LifeSiteNews has reported in the past on the close collaboration of Pope Francis and McCarrick with regard to foreign policy missions.
Furthermore, Tosatti takes a direct quote from Martel who states that Pope Francis “was initially informed by Viganò that Cardinal McCarrick had had homosexual relations with over-age seminarians, which was not enough in his eyes to condemn him.”
Tosatti calls this “friendly fire,” because Martel admires Pope Francis and surely did not intend to undermine Pope Francis’ authority or reputation. But by reporting this, Martel actually confirms the key claim of one of the Pope’s strongest public critics. Tosatti himself says: “If Martel writes the truth – and there is no reason to believe the opposite, since he is certainly not a conservative homophobe Pharisee moralizing and hypocritical – some considerations are required.” Before going further into Tosatti’s considerations and interim conclusions, let us provide some additional information that confirms Tosatti’s report on the Martel book is correct.
First of all, Dr. Martel himself confirmed, in an e-mail, the essence of this claim to LifeSiteNews. He said that the Pope knew about McCarrick’s homosexual relationships but thought that they were not about “predation.”
Matthew Schmitz, editor of First Things, indirectly confirms the Tosatti article when he wrote on Twitter, later in the day on February 17 that Martel – whom he calls “a liberal writer who clearly admires Pope Francis” – “confirms that Viganò told Francis about McCarrick and that Francis did not think it grave.” Schmitz quotes Martel as writing: “When the pope dismissed the allegations, his entourage indicated to me that ‘Francis was initially informed by Viganò that Cardinal McCarrick had had homosexual relations with over-age seminarians, which was not enough to condemn him.’”
Moreover, Damian Thompson, editor-in-chief of the British Catholic Herald, also confirmed the Tosatti story by putting this same quote on twitter, adding: “Today @MarcoTosatti quoted an extraordinary claim from Martel’s book.

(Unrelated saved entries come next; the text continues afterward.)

(* ===== verification/RepoOps.v ===== *)
(** * RepoOps: operational records of the memory repository

    Migration, collection, dedupe, drain and worker records, locks, leases and
    controls, shared-object releases, volume pools and protected-reference listing:
    the methods of [src/internal/meta/memory/repository.go] from
    [PutMetadataMigrationOperation] to [GetWorkerControl]. *)

From S2P Require Import Prelude GoLib Sha256 StorageTypes Model Requests Encoding Meta Manifest Repo RepoBuckets.
Open Scope string_scope.
Open Scope Z_scope.

(** The newest-first scan of an operation log: [limit] records at most, all of
    them when it is not positive or exceeds the log. *)
Definition newest {A} (limit : Z) (keep : A -> bool) (log : list A) : list A :=
  let n := if (limit <=? 0) || (Z.of_nat (length log) <? limit) then length log else Z.to_nat limit in
  take n (List.filter keep (rev log)).

(** A filter field that is not set accepts every value. *)
Definition wants (filter value : string) : bool := (filter =s "") || (value =s filter).

(** [limit] as the listings over a map read it. *)
Definition cap (limit : Z) (size : nat) : nat :=
  if (limit <=? 0) || (Z.of_nat size <? limit) then size else Z.to_nat limit.

Section Ops.
Context `{Env}.

(** ** Migration operations *)

Definition PutMetadataMigrationOperation (req : PutMetadataMigrationOperationRequest)
    : M MetadataMigrationOperationRecord :=
  st_modify (fun s => s <| nextMigrationOpID := int64 (nextMigrationOpID s + 1) |>) ;;!
  let! t := now in
  let! id := gets nextMigrationOpID in
  match BuildMetadataMigrationOperation ("metadata-migration-" +:+ leftPadZeros 20 id) req t with
  | Fail e => st_modify (fun s => s <| nextMigrationOpID := int64 (nextMigrationOpID s - 1) |>) ;;! st_fail e
  | Ok record =>
      let record := CloneMetadataMigrationOperationRecord record in
      st_modify (fun s => s <| migrationOps := (migrationOps s ++ [record])%list |>) ;;! st_ret record
  end.

Definition ListMetadataMigrationOperations (req : ListMetadataMigrationOperationsRequest)
    : M (list MetadataMigrationOperationRecord) :=
  gets (fun s => map CloneMetadataMigrationOperationRecord
    (newest (lmm_Limit req) (fun r => wants (lmm_Status req) (mmor_Status r)) (migrationOps s))).

(** ** Protected references *)

Definition protected_ref_wanted (req : ListProtectedRefsRequest) (t : Time) (ref : ProtectedRef) : bool :=
  wants (lpr_BucketID req) (pr_BucketID ref) && wants (lpr_Key req) (pr_Key ref) &&
  wants (lpr_VersionID req) (pr_VersionID ref) && wants (lpr_SegmentID req) (pr_SegmentID ref) &&
  (negb (lpr_ActiveOnly req) || protectedRefActive ref t).

(** The limit is applied while the map is iterated, before the sort: [order] is
    the iteration order, any permutation of the map's values. *)
Definition ListProtectedRefs (order : list ProtectedRef -> list ProtectedRef)
    (req : ListProtectedRefsRequest) : M (list ProtectedRef) :=
  let! t := now in
  gets (fun s => sort_by (fun a b => str_ltb (pr_RefID a) (pr_RefID b))
    (take (go_limit (lpr_Limit req))
      (List.filter (protected_ref_wanted req t) (order (map_values (protectedRefs s)))))).

(** ** Garbage-collection candidates and operations *)

Definition PutGCCandidate (req : PutGCCandidateRequest) : M GCCandidateRecord :=
  let segmentID := TrimSpace (sr_SegmentID (pgc_SegmentRef req)) in
  let! existing := gets (fun s => default zero_GCCandidateRecord (gcCandidates s !! segmentID)) in
  let! t := now in
  let! record := st_lift (BuildGCCandidate existing req t) in
  st_modify (fun s => s <| gcCandidates := <[gcr_SegmentID record := record]> (gcCandidates s) |>) ;;!
  st_ret record.

Definition gc_candidate_less (a b : GCCandidateRecord) : bool :=
  if gcr_CreatedAt a =? gcr_CreatedAt b then str_ltb (gcr_SegmentID a) (gcr_SegmentID b)
  else gcr_CreatedAt a <? gcr_CreatedAt b.

Definition ListGCCandidates (req : ListGCCandidatesRequest) : M (list GCCandidateRecord) :=
  gets (fun s =>
    let limit := if lgc_Limit req <=? 0 then size (gcCandidates s) else Z.to_nat (lgc_Limit req) in
    take limit (sort_by gc_candidate_less (map_values (gcCandidates s)))).

Definition DeleteGCCandidate (segmentID : string) : M unit :=
  let segmentID := TrimSpace segmentID in
  fail! ErrInvalidArgument when segmentID =s "" ;
  lookup_or ErrNotFound (fun s => gcCandidates s !! segmentID) ;;!
  st_modify (fun s => s <| gcCandidates := delete segmentID (gcCandidates s) |>).

Definition normalizeOperationStatus (status : string) (retryable : Z) : string :=
  if negb (status =s "") then status
  else if 0 <? retryable then GCOperationRetryPending else GCOperationSucceeded.

Definition PutGCOperation (req : PutGCOperationRequest) : M GCOperationRecord :=
  st_modify (fun s => s <| nextGCOpID := int64 (nextGCOpID s + 1) |>) ;;!
  let! id := gets nextGCOpID in
  let! t := now in
  let record := mkGCOperationRecord ("gc-" +:+ leftPadZeros 20 id) (pgo_ResumeOfOperationID req)
    (normalizeOperationStatus (pgo_Status req) (pgo_Retryable req)) (pgo_StartedAt req) (pgo_FinishedAt req)
    (pgo_Scanned req) (pgo_Deleted req) (pgo_Skipped req) (pgo_Retryable req) (pgo_Attempts req) t in
  st_modify (fun s => s <| gcOperations := (gcOperations s ++ [record])%list |>) ;;!
  st_ret record.

Definition ListGCOperations (req : ListGCOperationsRequest) : M (list GCOperationRecord) :=
  gets (fun s => newest (lgo_Limit req) (fun _ => true) (gcOperations s)).

(** ** Dedupe operations and locks *)

Definition PutDedupeOperation (req : PutDedupeOperationRequest) : M DedupeOperationRecord :=
  st_modify (fun s => s <| nextDedupeOpID := int64 (nextDedupeOpID s + 1) |>) ;;!
  let! id := gets nextDedupeOpID in
  let! t := now in
  let record := mkDedupeOperationRecord ("dedupe-" +:+ leftPadZeros 20 id) (pdo_ResumeOfOperationID req)
    (normalizeOperationStatus (pdo_Status req) (pdo_Retryable req)) (pdo_StartedAt req) (pdo_FinishedAt req)
    (pdo_Scanned req) (pdo_Acked req) (pdo_Skipped req) (pdo_Retryable req) (pdo_Attempts req) t in
  st_modify (fun s => s <| dedupeOps := (dedupeOps s ++ [record])%list |>) ;;!
  st_ret record.

Definition ListDedupeOperations (req : ListDedupeOperationsRequest) : M (list DedupeOperationRecord) :=
  gets (fun s => newest (ldo_Limit req) (fun _ => true) (dedupeOps s)).

Definition AcquireDedupeOperationLock (req : AcquireDedupeOperationLockRequest) : M DedupeOperationLock :=
  let lockID := TrimSpace (adl_LockID req) in
  let ownerID := TrimSpace (adl_OwnerID req) in
  fail! ErrInvalidArgument when (lockID =s "") || (ownerID =s "") ;
  fail! ErrInvalidArgument when adl_TTL req <=? 0 ;
  let! t := now in
  let! found := gets (fun s => dedupeLocks s !! lockID) in
  let held := match found with Some existing => t <? dol_ExpiresAt existing | None => false end in
  let mine := match found with Some existing => dol_OwnerID existing =s ownerID | None => false end in
  fail! ErrCASConflict when held && negb mine ;
  let acquiredAt := match found with
                    | Some existing => if mine && held then dol_AcquiredAt existing else t
                    | None => t
                    end in
  let lock := mkDedupeOperationLock lockID ownerID acquiredAt t (t + adl_TTL req) in
  st_modify (fun s => s <| dedupeLocks := <[lockID := lock]> (dedupeLocks s) |>) ;;!
  st_ret lock.

Definition ReleaseDedupeOperationLock (req : ReleaseDedupeOperationLockRequest) : M unit :=
  let lockID := TrimSpace (rdl_LockID req) in
  let ownerID := TrimSpace (rdl_OwnerID req) in
  fail! ErrInvalidArgument when (lockID =s "") || (ownerID =s "") ;
  let! existing := lookup_or ErrNotFound (fun s => dedupeLocks s !! lockID) in
  fail! ErrCASConflict when negb (dol_OwnerID existing =s ownerID) ;
  st_modify (fun s => s <| dedupeLocks := delete lockID (dedupeLocks s) |>).

(** ** Shared-object releases *)

Definition sharedObjectReleaseID (sharedObjectID segmentID : string) : string :=
  sharedObjectID +:+ "/" +:+ segmentID.

Definition PutSharedObjectRelease (req : PutSharedObjectReleaseRequest) : M SharedObjectRelease :=
  let sharedObjectID := TrimSpace (psr_SharedObjectID req) in
  fail! ErrInvalidArgument when sharedObjectID =s "" ;
  let segmentID := TrimSpace (sr_SegmentID (psr_SegmentRef req)) in
  fail! ErrInvalidArgument when segmentID =s "" ;
  let status := if psr_Status req =s "" then SharedObjectReleasePending else psr_Status req in
  let! t := now in
  let key := mk_sharedObjectReleaseKey sharedObjectID segmentID in
  let! found := gets (fun s => default zero_SharedObjectRelease (sharedReleases s !! key)) in
  let release := if srl_ReleaseID found =s ""
    then found <| srl_ReleaseID := sharedObjectReleaseID sharedObjectID segmentID |>
           <| srl_SharedObjectID := sharedObjectID |> <| srl_SegmentID := segmentID |> <| srl_CreatedAt := t |>
    else found in
  let release := release <| srl_SegmentRef := (psr_SegmentRef req) <| sr_SharedObjectID := sharedObjectID |> |>
    <| srl_Reason := if psr_Reason req =s "" then DeleteReasonManualGC else psr_Reason req |>
    <| srl_Status := status |> <| srl_UpdatedAt := t |> in
  st_modify (fun s => s <| sharedReleases := <[key := release]> (sharedReleases s) |>) ;;!
  st_ret release.

Definition ListSharedObjectReleases (req : ListSharedObjectReleasesRequest) : M (list SharedObjectRelease) :=
  gets (fun s => take (cap (lsr_Limit req) (size (sharedReleases s)))
    (sort_by (fun a b => str_ltb (srl_ReleaseID a) (srl_ReleaseID b))
      (List.filter (fun r => wants (lsr_SharedObjectID req) (srl_SharedObjectID r)
                             && wants (lsr_Status req) (srl_Status r)) (map_values (sharedReleases s))))).

(** ** Volume pools and drain operations *)

Definition PutVolumePool (req : PutVolumePoolRequest) : M VolumePool :=
  let! existing := gets (fun s => default zero_VolumePool (volumePools s !! TrimSpace (pvp_PoolID req))) in
  let! t := now in
  let! pool := st_lift (BuildVolumePool existing req t) in
  st_modify (fun s => s <| volumePools := <[vp_PoolID pool := pool]> (volumePools s) |>) ;;!
  st_ret pool.

Definition GetVolumePool (poolID : string) : M VolumePool :=
  lookup_or ErrNotFound (fun s => volumePools s !! TrimSpace poolID).

Definition ListVolumePools (req : ListVolumePoolsRequest) : M (list VolumePool) :=
  gets (fun s => take (cap (lvp_Limit req) (size (volumePools s)))
    (sort_by (fun a b => str_ltb (vp_PoolID a) (vp_PoolID b)) (map_values (volumePools s)))).

Definition PutVolumeDrainOperation (req : PutVolumeDrainOperationRequest) : M VolumeDrainOperationRecord :=
  st_modify (fun s => s <| nextDrainOpID := int64 (nextDrainOpID s + 1) |>) ;;!
  let! t := now in
  let! id := gets nextDrainOpID in
  match BuildVolumeDrainOperation ("drain-" +:+ leftPadZeros 20 id) req t with
  | Fail e => st_modify (fun s => s <| nextDrainOpID := int64 (nextDrainOpID s - 1) |>) ;;! st_fail e
  | Ok record =>
      let record := CloneVolumeDrainOperationRecord record in
      st_modify (fun s => s <| drainOps := (drainOps s ++ [record])%list |>) ;;! st_ret record
  end.

Definition ListVolumeDrainOperations (req : ListVolumeDrainOperationsRequest) : M (list VolumeDrainOperationRecord) :=
  gets (fun s => map CloneVolumeDrainOperationRecord
    (newest (lvd_Limit req) (fun r => wants (lvd_SourceVolumeID req) (vdor_SourceVolumeID r)
       && wants (lvd_TargetVolumeID req) (vdor_TargetVolumeID r) && wants (lvd_Status req) (vdor_Status r))
       (drainOps s))).

(** ** Worker leases, operations and controls *)

Definition AcquireWorkerLease (req : AcquireWorkerLeaseRequest) : M WorkerLease :=
  let leaseID := WorkerLeaseID (awl_WorkerKind req) (awl_ShardID req) in
  let! existing := gets (fun s => default zero_WorkerLease (workerLeases s !! leaseID)) in
  let! t := now in
  let! lease := st_lift (BuildWorkerLease existing req t) in
  st_modify (fun s => s <| workerLeases := <[wl_LeaseID lease := lease]> (workerLeases s) |>) ;;!
  st_ret lease.

Definition ReleaseWorkerLease (req : ReleaseWorkerLeaseRequest) : M unit :=
  let workerKind := TrimSpace (rwl_WorkerKind req) in
  let shardID := TrimSpace (rwl_ShardID req) in
  let leaseID := WorkerLeaseID workerKind shardID in
  let ownerID := TrimSpace (rwl_OwnerID req) in
  fail! ErrInvalidArgument when (workerKind =s "") || (shardID =s "") || (ownerID =s "") ;
  let! existing := lookup_or ErrNotFound (fun s => workerLeases s !! leaseID) in
  fail! ErrCASConflict when negb (wl_OwnerID existing =s ownerID) ;
  let! t := now in
  st_modify (fun s => s <| workerLeases :=
    <[leaseID := existing <| wl_UpdatedAt := t |> <| wl_ExpiresAt := t |>]> (workerLeases s) |>).

Definition ListWorkerLeases (req : ListWorkerLeasesRequest) : M (list WorkerLease) :=
  gets (fun s => take (cap (lwl_Limit req) (size (workerLeases s)))
    (sort_by (fun a b => str_ltb (wl_LeaseID a) (wl_LeaseID b))
      (List.filter (fun l => wants (TrimSpace (lwl_WorkerKind req)) (wl_WorkerKind l)
                             && wants (TrimSpace (lwl_ShardID req)) (wl_ShardID l)) (map_values (workerLeases s))))).

Definition PutWorkerOperation (req : PutWorkerOperationRequest) : M WorkerOperationRecord :=
  let workerKind := TrimSpace (pwo_WorkerKind req) in
  let shardID := TrimSpace (pwo_ShardID req) in
  let ownerID := TrimSpace (pwo_OwnerID req) in
  fail! ErrInvalidArgument when (workerKind =s "") || (shardID =s "") || (ownerID =s "") ;
  st_modify (fun s => s <| nextWorkerOpID := int64 (nextWorkerOpID s + 1) |>) ;;!
  let! id := gets nextWorkerOpID in
  let! t := now in
  let record := mkWorkerOperationRecord ("worker-op-" +:+ leftPadZeros 20 id) workerKind shardID ownerID
    (pwo_LeaseID req) (NormalizeWorkerOperationStatus (pwo_Status req) (pwo_Retryable req))
    (TrimSpace (pwo_Cursor req)) (pwo_Scanned req) (pwo_Processed req) (pwo_Skipped req)
    (pwo_Retryable req) (pwo_LastError req) (pwo_StartedAt req) (pwo_FinishedAt req) t in
  st_modify (fun s => s <| workerOps := (workerOps s ++ [record])%list |>) ;;!
  st_ret record.

Definition ListWorkerOperations (req : ListWorkerOperationsRequest) : M (list WorkerOperationRecord) :=
  gets (fun s => newest (lwo_Limit req) (fun r => wants (lwo_WorkerKind req) (wor_WorkerKind r)
       && wants (lwo_ShardID req) (wor_ShardID r) && wants (lwo_Status req) (wor_Status r)) (workerOps s)).

Definition PutWorkerControl (req : PutWorkerControlRequest) : M WorkerControlRecord :=
  let controlID := WorkerLeaseID (pwc_WorkerKind req) (pwc_ShardID req) in
  let! existing := gets (fun s => default zero_WorkerControlRecord (workerControls s !! controlID)) in
  let! t := now in
  let! record := st_lift (BuildWorkerControl existing req t) in
  st_modify (fun s => s <| workerControls :=
    <[WorkerLeaseID (wcr_WorkerKind record) (wcr_ShardID record) := record]> (workerControls s) |>) ;;!
  st_ret record.

Definition GetWorkerControl (req : GetWorkerControlRequest) : M WorkerControlRecord :=
  let workerKind := TrimSpace (gwc_WorkerKind req) in
  let shardID := TrimSpace (gwc_ShardID req) in
  fail! ErrInvalidArgument when (workerKind =s "") || (shardID =s "") ;
  lookup_or ErrNotFound (fun s => workerControls s !! WorkerLeaseID workerKind shardID).

End Ops.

I won’t comment on anything else, because I’m under embargo, but this is in the public domain. Please read it!”
Archbishop Carlo Maria Viganò, in his August 25, 2018 testimony, had stated that he himself had informed Pope Francis shortly after his papal election in 2013 that Pope Benedict XVI around the year 2000 had “imposed on Cardinal McCarrick sanctions similar to those now imposed on him by Pope Francis.” Archbishop Viganò further revealed that Pope Francis “continued to cover him” and even made McCarrick “his trusted counselor” who helped him to appoint a number of bishops in the United States, including Cardinals Blase Cupich of Chicago and Joseph Tobin of Newark.
Finally, let us return to Marco Tosatti’s own reflections on the Martel revelation. He points to the problem of “vulnerable adults,” when he says: “The first: even though the seminarians were not under age, if a person hierarchically in a high position, and who can decide the fate of one of his subordinates, sexually harasses him, it is no longer a question of sex between consenting adults: there is a form of violence.”
To this Italian journalist, it seems that “this fact [of abuse of vulnerable adults] does not seem important to the Pontiff. Or at least not so important, at least not to favor and use the abuser until this bond becomes too embarrassing, and then sacrifice him to the public opinion.” Second, Marco Tosatti calls for a final and direct response to the Viganò report by the Pope himself when he says that “it is months and months that the Catholics are waiting for an answer: Did Viganò lie, or not?” For Tosatti, it seems that “according to Martel, and according to the entourage of the Pontiff he has told the truth.”
Will Pope Francis finally answer this question, just before or during the Sex Abuse Summit in Rome on February 21-24?